Impact

Hier, la température équivalente est descendue à -60°C : -29°C selon le mercure, et 25 noeuds de vent. Un bon cache nez est apprécié pour aller chercher de la glace à l'iceberg voisin, pour faire de l'eau ! Ce dimanche matin dans le carré, le poêle ayant calé, il ne faisait que -6°C... Un bon coup de chauffage central et nous voilà de nouveau bien au chaud (+15°C). L'impact de la petite base Vagabond sur l'environnement me semble somme toute raisonnable : nous ne consommons que 7 litres de gasoil par jour, en moyenne sur 9 mois d'hivernage, et un demi litre de pétrole lampant par jour pendant la nuit polaire.

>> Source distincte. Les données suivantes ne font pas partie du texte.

(** The managed-disable records of managed_lifecycle.go. *)
Record LifecycleEvent := mkLifecycleEvent { le_Kind : string; le_At : Time; le_Detail : string }.
Record ManagedDisableRecord := mkManaged {
  mr_DisabledAt : Time;
  mr_DisableApplied : bool;
  mr_Fingerprint : CredentialFingerprint;
  mr_Last429At : Time;
  mr_ResetAt : Time;
  mr_LastQuotaCheckAt : Time;
  mr_NextQuotaCheckAt : Time;
  mr_Events : list LifecycleEvent;
}.
#[export] Instance ManagedDisableRecord_eta : Eta ManagedDisableRecord := fun r => mkManaged
  (mr_DisabledAt r) (mr_DisableApplied r) (mr_Fingerprint r) (mr_Last429At r) (mr_ResetAt r) (mr_LastQuotaCheckAt r)
  (mr_NextQuotaCheckAt r) (mr_Events r).

Record PersistentState := mkPersistent {
  ps_SchemaVersion : Z;
  ps_ReservedCeiling : Z;
  ps_NextSaveSeq : Z;
  ps_TierGeneration : TierGeneration;
  ps_AdmissionEpochs : gmap AuthInstanceID InstanceAdmissionEpoch;
  ps_CredentialChains : gmap AuthInstanceID TransitionChain;
  ps_FenceUnsafe : bool;
  ps_Bindings : gmap string RuntimeBinding;
  ps_ProbeAttempts : gmap AuthInstanceID ProbeAttempt;
  ps_ProbeAttemptSeq : Z;
  ps_ProbeWindows : gmap AuthInstanceID (gmap string ProbeWindow);
  ps_LastConfirmedRoster : option PersistedConfirmedRoster;
  ps_ManagedLifecycle : gmap string ManagedDisableRecord;
}.
#[export] Instance PersistentState_eta : Eta PersistentState := fun r => mkPersistent
  (ps_SchemaVersion r) (ps_ReservedCeiling r) (ps_NextSaveSeq r) (ps_TierGeneration r) (ps_AdmissionEpochs r)
  (ps_CredentialChains r) (ps_FenceUnsafe r) (ps_Bindings r) (ps_ProbeAttempts r) (ps_ProbeAttemptSeq r)
  (ps_ProbeWindows r) (ps_LastConfirmedRoster r) (ps_ManagedLifecycle r).

Definition NewPersistentState : PersistentState :=
  mkPersistent CurrentStateSchema 0 0 0 ∅ ∅ false ∅ ∅ 0 ∅ None ∅.

Inductive file := FileAbsent | FileState (st : PersistentState) | FileCorrupt | FileUnreadable.

Record Disk := mkDisk {
  d_primary : file;
  d_backup : file;
  d_primaryCorrupt : file;
  d_backupCorrupt : file;
}.
#[export] Instance Disk_eta : Eta Disk := fun r => mkDisk (d_primary r) (d_backup r) (d_primaryCorrupt r) (d_backupCorrupt r).

Record StateStore := mkStore {
  sto_disk : Disk;
  sto_readOnly : bool;
  sto_loaded : bool;
  sto_state : PersistentState;
}.
#[export] Instance StateStore_eta : Eta StateStore := fun r => mkStore
  (sto_disk r) (sto_readOnly r) (sto_loaded r) (sto_state r).

Definition NewStateStore (disk : Disk) : StateStore := mkStore disk false false NewPersistentState.

Inductive store_error := ErrStateReadOnly | ErrRead | ErrWrite | ErrEvidenceExists | ErrUpdate (reason : string).

(** The outcome of one atomic replacement. *)
Inductive write_outcome := WriteOk | FailsBefore | FailsAfter.

(** [writeAtomic]: the file after it, and the error it returns. *)
Definition writeAtomic (old new : file) (outcome : write_outcome) : file * option store_error :=
  match outcome with
  | WriteOk => (new, None)
  | FailsBefore => (old, Some ErrWrite)
  | FailsAfter => (new, Some ErrWrite)
  end.

(** The normalisation every write and load performs; nil maps are empty maps. *)
Definition writeLockedMode (s : StateStore) (state : PersistentState) (mirrorBackup : bool) (ioBackup ioPrimary : write_outcome)
  : StateStore * option store_error :=
  if sto_readOnly s then (s, Some ErrStateReadOnly)
  else
    let state := if sto_loaded s && ps_FenceUnsafe (sto_state s) then state <| ps_FenceUnsafe := true |> else state in
    let state := state <| ps_SchemaVersion := CurrentStateSchema |> in
    let write current :=
      let '(backup, err) := writeAtomic (d_backup (sto_disk s)) current ioBackup in
      let s := s <| sto_disk := (sto_disk s) <| d_backup := backup |> |> in
      match err with
      | Some e => (s, Some e)
      | None =>
          let '(primary, err) := writeAtomic (d_primary (sto_disk s)) (FileState state) ioPrimary in
          let s := s <| sto_disk := (sto_disk s) <| d_primary := primary |> |> in
          match err with
          | Some e => (s, Some e)
          | None => (s <| sto_state := state |> <| sto_loaded := true |>, None)
          end
      end in
    if mirrorBackup then write (FileState state)
    else
      match d_primary (sto_disk s) with
      | FileUnreadable => (s, Some ErrRead)
      | FileAbsent => write (FileState state)
      | current => write current
      end.
Definition writeLocked (s : StateStore) (state : PersistentState) := writeLockedMode s state false.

Cela pour se chauffer, s'éclairer (+ une centaine de bougies environ), cuisiner (sur le poêle, propane non utilisé), et fabriquer notre électricité (lorsque éolienne et panneaux solaires ne suffisent pas).


Radio

Ca y est, le câble rongé par les chiens en novembre dernier est temporairement réparé, et nous pouvons écouter la radio de temps en temps, lorsque la propagation est bonne. Une façon de ne pas être trop coupé du monde... En français, nous ne captons que Radio France Internationale, nous y serons d'ailleurs en direct, par téléphone, lundi 29 janvier à 12h40, au micro d'Arielle Cassim. Et la veille, France répondra aux questions de Sandrine Mercier sur France Inter, vers 16h45 ! C'est toujours un plaisir de partager notre quotidien, certains nous imaginent sur autre planète... Savez-vous que planète, en grec, se dit vagabond ?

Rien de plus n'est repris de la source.